[Start of section]
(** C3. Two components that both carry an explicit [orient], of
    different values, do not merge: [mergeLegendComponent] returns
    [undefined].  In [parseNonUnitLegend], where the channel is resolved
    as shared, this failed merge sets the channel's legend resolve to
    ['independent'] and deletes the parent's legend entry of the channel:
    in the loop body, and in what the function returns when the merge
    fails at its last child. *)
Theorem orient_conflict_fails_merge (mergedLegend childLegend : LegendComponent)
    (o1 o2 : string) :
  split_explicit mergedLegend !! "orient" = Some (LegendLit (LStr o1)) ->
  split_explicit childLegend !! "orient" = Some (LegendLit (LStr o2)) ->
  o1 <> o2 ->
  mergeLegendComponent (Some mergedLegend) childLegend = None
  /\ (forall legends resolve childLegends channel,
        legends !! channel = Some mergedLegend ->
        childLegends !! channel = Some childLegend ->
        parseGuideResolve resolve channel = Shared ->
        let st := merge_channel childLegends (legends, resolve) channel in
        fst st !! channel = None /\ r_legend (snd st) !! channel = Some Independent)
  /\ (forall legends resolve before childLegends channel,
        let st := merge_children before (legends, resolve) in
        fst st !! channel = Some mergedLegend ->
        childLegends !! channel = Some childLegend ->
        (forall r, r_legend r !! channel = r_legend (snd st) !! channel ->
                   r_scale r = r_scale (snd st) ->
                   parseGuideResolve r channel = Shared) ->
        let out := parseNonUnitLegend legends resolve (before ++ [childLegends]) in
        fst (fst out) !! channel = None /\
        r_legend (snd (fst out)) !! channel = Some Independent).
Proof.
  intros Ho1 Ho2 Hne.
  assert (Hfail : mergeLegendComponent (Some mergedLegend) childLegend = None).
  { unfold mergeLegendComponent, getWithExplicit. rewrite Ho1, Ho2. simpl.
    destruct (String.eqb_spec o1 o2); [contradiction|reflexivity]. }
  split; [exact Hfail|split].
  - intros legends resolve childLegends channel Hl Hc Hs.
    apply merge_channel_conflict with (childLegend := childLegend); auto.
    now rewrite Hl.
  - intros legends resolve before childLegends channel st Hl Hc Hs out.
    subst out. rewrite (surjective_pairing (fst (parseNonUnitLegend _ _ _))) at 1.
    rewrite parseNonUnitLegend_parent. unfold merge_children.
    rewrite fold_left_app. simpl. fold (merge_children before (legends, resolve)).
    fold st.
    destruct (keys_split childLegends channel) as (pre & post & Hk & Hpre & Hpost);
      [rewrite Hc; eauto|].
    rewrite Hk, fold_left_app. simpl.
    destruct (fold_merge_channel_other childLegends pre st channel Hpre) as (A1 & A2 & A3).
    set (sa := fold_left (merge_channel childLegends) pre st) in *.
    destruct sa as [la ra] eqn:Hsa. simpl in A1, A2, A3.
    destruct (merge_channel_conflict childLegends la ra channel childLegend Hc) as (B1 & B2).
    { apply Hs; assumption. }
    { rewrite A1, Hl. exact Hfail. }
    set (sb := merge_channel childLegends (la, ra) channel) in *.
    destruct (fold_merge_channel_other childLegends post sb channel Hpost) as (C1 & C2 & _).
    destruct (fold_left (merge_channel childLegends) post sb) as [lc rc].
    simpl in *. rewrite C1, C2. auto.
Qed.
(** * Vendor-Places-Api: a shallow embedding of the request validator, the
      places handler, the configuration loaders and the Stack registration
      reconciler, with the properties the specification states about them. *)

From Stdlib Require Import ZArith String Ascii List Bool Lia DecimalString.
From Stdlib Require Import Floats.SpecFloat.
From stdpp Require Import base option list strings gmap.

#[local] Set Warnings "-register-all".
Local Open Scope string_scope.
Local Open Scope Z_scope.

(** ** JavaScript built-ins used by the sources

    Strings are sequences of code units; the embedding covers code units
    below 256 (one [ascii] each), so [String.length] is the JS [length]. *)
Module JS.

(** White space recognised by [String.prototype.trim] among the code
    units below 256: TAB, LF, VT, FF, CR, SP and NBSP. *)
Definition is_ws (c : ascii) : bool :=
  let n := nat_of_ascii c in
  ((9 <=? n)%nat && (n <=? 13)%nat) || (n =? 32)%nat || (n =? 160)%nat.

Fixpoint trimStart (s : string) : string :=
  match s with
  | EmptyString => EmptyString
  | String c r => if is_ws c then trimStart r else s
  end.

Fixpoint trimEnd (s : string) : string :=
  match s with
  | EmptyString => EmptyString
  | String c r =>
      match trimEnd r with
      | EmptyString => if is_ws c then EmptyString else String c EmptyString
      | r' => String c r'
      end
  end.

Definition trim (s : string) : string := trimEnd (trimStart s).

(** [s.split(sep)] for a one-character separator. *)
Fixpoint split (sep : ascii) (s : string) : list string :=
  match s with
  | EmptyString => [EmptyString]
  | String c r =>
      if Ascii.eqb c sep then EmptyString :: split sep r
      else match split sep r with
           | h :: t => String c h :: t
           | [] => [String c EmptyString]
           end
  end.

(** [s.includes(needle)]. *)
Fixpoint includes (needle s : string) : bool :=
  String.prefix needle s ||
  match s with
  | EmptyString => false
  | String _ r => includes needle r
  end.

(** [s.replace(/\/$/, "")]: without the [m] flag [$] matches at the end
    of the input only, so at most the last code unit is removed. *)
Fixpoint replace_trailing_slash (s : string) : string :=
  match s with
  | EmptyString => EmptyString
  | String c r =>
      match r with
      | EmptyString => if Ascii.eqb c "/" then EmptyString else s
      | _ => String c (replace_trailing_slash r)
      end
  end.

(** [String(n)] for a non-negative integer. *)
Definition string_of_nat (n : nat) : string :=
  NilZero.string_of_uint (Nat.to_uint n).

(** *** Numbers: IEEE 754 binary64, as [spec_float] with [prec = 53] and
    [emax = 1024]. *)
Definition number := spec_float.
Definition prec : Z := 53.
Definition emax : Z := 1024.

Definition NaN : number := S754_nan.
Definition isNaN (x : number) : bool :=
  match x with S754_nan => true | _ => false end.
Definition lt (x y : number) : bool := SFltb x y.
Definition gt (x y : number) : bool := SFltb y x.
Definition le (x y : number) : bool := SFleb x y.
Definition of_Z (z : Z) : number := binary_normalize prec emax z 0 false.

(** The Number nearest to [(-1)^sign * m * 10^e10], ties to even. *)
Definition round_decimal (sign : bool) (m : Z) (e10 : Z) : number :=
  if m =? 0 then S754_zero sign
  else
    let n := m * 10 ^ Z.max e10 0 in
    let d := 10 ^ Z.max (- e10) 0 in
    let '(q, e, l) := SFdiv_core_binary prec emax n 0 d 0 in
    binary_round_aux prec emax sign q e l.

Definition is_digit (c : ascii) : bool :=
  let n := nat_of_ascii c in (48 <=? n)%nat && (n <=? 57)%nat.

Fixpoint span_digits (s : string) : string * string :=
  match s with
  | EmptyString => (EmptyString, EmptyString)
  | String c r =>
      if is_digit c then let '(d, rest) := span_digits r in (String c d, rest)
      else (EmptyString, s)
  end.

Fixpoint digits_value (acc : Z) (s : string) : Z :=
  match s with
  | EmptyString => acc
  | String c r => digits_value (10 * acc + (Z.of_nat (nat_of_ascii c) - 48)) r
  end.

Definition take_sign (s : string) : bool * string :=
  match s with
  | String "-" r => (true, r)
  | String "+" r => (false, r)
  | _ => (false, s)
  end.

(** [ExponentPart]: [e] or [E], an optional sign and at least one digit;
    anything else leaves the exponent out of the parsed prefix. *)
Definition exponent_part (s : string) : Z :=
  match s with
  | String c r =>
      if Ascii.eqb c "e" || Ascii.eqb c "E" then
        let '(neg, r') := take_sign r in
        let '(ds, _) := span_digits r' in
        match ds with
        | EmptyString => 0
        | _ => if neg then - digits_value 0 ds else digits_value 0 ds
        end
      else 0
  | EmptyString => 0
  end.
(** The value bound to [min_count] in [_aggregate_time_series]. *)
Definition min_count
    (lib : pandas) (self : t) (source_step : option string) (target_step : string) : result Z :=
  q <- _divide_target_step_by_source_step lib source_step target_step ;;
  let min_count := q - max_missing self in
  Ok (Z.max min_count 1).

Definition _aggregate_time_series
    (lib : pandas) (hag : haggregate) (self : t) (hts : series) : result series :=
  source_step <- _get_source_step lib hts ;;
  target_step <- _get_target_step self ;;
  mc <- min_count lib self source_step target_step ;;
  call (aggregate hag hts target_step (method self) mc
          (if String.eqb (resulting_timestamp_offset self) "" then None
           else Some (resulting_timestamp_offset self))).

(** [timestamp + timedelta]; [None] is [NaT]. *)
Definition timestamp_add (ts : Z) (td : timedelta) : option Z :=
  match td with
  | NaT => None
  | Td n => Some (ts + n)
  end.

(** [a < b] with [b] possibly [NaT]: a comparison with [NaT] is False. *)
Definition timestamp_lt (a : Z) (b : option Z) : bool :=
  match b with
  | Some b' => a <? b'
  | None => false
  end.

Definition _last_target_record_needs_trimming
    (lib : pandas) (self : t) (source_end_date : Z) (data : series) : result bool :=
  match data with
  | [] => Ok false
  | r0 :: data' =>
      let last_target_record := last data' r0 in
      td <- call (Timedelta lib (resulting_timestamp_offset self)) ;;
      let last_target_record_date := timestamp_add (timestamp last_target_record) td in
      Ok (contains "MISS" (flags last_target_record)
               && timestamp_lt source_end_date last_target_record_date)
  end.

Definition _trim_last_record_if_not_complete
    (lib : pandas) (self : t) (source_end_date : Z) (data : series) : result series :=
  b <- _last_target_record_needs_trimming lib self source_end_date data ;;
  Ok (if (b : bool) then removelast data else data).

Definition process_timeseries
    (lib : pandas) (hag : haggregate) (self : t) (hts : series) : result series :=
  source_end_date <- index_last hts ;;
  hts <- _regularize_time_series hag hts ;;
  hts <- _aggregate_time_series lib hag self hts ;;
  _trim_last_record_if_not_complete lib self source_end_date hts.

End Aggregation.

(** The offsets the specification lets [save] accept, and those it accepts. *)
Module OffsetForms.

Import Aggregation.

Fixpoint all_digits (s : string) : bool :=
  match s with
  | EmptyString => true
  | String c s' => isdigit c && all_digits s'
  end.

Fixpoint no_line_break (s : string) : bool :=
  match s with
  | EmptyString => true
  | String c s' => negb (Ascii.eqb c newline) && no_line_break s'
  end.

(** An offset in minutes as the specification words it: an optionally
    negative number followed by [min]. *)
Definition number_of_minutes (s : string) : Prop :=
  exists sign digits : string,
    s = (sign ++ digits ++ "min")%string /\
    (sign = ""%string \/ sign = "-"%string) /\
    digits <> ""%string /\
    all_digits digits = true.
[End of section]
[Start of section]
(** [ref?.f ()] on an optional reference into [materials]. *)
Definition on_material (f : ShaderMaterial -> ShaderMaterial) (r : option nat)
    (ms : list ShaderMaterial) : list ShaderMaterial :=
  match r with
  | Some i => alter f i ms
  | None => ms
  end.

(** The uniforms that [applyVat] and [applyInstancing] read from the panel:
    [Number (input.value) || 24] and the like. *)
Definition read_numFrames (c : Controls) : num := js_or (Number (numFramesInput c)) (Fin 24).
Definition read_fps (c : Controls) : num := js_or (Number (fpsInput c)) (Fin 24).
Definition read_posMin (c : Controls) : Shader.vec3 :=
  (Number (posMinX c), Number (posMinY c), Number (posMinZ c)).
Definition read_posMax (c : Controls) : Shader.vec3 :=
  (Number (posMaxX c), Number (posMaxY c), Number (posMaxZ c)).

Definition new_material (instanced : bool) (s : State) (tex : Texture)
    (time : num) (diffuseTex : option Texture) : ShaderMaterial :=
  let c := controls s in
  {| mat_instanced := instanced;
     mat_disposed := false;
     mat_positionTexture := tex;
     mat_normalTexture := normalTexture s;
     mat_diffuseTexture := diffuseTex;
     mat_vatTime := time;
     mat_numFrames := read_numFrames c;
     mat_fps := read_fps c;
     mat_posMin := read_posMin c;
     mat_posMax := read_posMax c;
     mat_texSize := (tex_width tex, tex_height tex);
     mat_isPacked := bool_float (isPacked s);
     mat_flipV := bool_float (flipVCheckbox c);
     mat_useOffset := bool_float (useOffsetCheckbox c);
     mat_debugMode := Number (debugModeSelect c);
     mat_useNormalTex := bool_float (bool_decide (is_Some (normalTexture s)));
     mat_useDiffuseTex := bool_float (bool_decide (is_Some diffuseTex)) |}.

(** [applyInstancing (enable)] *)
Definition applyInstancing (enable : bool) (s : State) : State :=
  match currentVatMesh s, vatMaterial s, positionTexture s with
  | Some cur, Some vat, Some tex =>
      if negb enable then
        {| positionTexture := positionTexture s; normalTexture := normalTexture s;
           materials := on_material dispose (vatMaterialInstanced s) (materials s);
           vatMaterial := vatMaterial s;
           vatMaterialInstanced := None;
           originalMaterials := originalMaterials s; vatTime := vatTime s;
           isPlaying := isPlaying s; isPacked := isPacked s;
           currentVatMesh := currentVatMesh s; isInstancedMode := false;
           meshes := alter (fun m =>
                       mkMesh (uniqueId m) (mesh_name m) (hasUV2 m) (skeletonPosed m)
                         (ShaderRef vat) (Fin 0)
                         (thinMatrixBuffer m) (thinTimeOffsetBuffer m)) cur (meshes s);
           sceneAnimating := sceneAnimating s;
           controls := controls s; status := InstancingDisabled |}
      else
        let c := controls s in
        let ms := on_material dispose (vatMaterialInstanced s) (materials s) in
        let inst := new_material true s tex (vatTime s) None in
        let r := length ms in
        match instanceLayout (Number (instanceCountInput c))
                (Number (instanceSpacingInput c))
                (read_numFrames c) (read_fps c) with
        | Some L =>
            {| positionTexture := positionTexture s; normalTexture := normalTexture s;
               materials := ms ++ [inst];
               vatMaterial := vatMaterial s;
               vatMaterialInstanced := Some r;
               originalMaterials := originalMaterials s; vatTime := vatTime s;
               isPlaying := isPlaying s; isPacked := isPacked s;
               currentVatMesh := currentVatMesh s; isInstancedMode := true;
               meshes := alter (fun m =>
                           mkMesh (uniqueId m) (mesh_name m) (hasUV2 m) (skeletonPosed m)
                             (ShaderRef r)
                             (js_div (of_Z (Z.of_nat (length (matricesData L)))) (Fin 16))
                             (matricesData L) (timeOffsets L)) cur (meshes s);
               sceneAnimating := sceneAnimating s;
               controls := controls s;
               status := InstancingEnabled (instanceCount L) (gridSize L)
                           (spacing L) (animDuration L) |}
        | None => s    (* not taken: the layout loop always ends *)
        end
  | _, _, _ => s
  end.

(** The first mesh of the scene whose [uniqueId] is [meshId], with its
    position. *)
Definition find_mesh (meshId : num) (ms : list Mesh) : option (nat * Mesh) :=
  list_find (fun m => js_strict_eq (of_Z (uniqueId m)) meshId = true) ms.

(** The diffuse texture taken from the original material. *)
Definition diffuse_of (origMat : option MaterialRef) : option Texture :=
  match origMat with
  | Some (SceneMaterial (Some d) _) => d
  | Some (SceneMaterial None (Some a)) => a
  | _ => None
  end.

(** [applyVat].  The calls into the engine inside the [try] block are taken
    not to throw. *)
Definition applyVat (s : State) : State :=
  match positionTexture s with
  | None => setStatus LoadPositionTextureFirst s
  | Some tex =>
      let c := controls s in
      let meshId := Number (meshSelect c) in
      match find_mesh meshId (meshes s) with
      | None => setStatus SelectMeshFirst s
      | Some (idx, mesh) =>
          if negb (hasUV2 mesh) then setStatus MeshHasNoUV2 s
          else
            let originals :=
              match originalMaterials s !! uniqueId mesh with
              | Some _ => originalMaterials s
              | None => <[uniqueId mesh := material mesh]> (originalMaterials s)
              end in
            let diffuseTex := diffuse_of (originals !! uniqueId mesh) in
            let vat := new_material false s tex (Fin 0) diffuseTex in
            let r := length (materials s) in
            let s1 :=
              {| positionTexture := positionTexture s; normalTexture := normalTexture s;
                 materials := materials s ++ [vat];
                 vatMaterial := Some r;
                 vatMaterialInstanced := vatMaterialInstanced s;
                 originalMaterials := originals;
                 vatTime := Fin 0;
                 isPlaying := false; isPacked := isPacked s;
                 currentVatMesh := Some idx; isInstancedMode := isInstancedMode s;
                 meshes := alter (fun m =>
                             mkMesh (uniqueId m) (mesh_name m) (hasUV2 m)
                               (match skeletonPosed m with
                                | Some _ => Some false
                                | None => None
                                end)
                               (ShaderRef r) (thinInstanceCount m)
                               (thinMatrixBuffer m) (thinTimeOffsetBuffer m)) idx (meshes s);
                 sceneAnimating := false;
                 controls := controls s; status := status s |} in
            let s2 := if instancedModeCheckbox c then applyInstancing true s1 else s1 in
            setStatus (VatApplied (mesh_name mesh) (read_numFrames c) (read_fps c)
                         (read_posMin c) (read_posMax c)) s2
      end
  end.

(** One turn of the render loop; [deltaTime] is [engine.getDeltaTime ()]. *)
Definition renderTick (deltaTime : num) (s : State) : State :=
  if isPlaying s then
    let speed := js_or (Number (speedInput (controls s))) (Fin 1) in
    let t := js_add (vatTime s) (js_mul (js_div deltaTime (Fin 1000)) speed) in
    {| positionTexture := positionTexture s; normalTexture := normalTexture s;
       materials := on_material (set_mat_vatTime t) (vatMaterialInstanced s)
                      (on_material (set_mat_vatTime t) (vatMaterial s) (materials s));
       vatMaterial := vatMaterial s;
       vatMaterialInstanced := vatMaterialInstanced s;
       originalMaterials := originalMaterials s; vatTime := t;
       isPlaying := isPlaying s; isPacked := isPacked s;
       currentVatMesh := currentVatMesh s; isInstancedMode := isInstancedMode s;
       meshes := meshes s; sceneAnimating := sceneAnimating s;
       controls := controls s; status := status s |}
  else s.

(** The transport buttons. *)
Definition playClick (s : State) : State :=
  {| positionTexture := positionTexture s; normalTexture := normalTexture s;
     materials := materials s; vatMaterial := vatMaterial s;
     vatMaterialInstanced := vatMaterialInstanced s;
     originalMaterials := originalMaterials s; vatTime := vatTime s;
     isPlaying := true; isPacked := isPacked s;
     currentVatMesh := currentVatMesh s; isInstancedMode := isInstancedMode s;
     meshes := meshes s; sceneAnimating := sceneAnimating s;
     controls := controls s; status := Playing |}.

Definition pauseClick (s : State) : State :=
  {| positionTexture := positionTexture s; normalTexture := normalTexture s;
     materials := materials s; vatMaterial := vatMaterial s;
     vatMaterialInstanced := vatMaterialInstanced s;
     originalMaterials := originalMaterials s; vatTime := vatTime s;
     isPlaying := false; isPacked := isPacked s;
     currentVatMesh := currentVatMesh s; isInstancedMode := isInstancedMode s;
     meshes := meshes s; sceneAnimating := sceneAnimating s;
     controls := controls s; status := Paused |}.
[End of section]
WORK ORDER
Lines of the listing above that hold the string "alter" should each be copied.

ANSWER
  | Some i => alter f i ms
           meshes := alter (fun m =>
               meshes := alter (fun m =>
                 meshes := alter (fun m =>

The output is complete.